Material shown:
Definition _score_accrual_quality (snapshot : FinancialSnapshot.t)
  : Q * list string :=
  let accrual_ratio := Qabs (_calculate_accrual_ratio snapshot) in
  (* High accruals = red flag *)
  let threshold := Settings.accrual_ratio_threshold settings in
  if Py.leb (threshold * 2) accrual_ratio then
    (20.0, ["Very high accruals (" +:+ format_pct 1 accrual_ratio
            +:+ ") - earnings quality concern"])
  else if Py.leb threshold accrual_ratio then
    (50.0, ["Elevated accruals (" +:+ format_pct 1 accrual_ratio +:+ ")"])
  else if Py.leb (threshold * 0.5) accrual_ratio then (75.0, [])
  else (100.0, []).

(** [None] would be the [IndexError] of [historical[-2]]. *)
Definition _score_working_capital (current : FinancialSnapshot.t)
    (historical : list FinancialSnapshot.t) : option (Q * list string) :=
  if decide (length historical < 2)%nat then Some (50.0, [])
  else
    (* Find previous period *)
    previous ←
      (if decide (2 <= length historical)%nat
       then Py.index_from_end historical 2
       else Py.index_from_end historical 1);
    (* Check if receivables/inventory growing faster than revenue *)
    let revenue_growth :=
      relative_growth (net_revenue current) (net_revenue previous) in
    let receivable_growth :=
      relative_growth (accounts_receivable current)
                      (accounts_receivable previous) in
    let inventory_growth :=
      relative_growth (inventory current) (inventory previous) in
    let threshold := Settings.working_capital_spike_threshold settings in
    let score := 100.0 in
    let flags : list string := [] in
    (* Receivables growing much faster than revenue = red flag *)
    let '(score, flags) :=
      if Py.ltb (revenue_growth + threshold) receivable_growth then
        (score - 25,
         flags ++ ["Receivables growing faster than revenue (AR: "
                   +:+ format_pct 1 receivable_growth +:+ " vs Rev: "
                   +:+ format_pct 1 revenue_growth +:+ ")"])
      else (score, flags) in
    (* Inventory growing much faster than revenue = red flag *)
    let '(score, flags) :=
      if Py.ltb (revenue_growth + threshold) inventory_growth then
        (score - 25,
         flags ++ ["Inventory growing faster than revenue (Inv: "
                   +:+ format_pct 1 inventory_growth +:+ " vs Rev: "
                   +:+ format_pct 1 revenue_growth +:+ ")"])
      else (score, flags) in
    Some (Builtins.max2 0.0 score, flags).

Task details: Set down, exactly as written, each line of the data from its opening line through the one containing "let threshold := Settings.accrual_ratio_threshold". Output nothing more.

Answer to this task:
Definition _score_accrual_quality (snapshot : FinancialSnapshot.t)
  : Q * list string :=
  let accrual_ratio := Qabs (_calculate_accrual_ratio snapshot) in
  (* High accruals = red flag *)
  let threshold := Settings.accrual_ratio_threshold settings in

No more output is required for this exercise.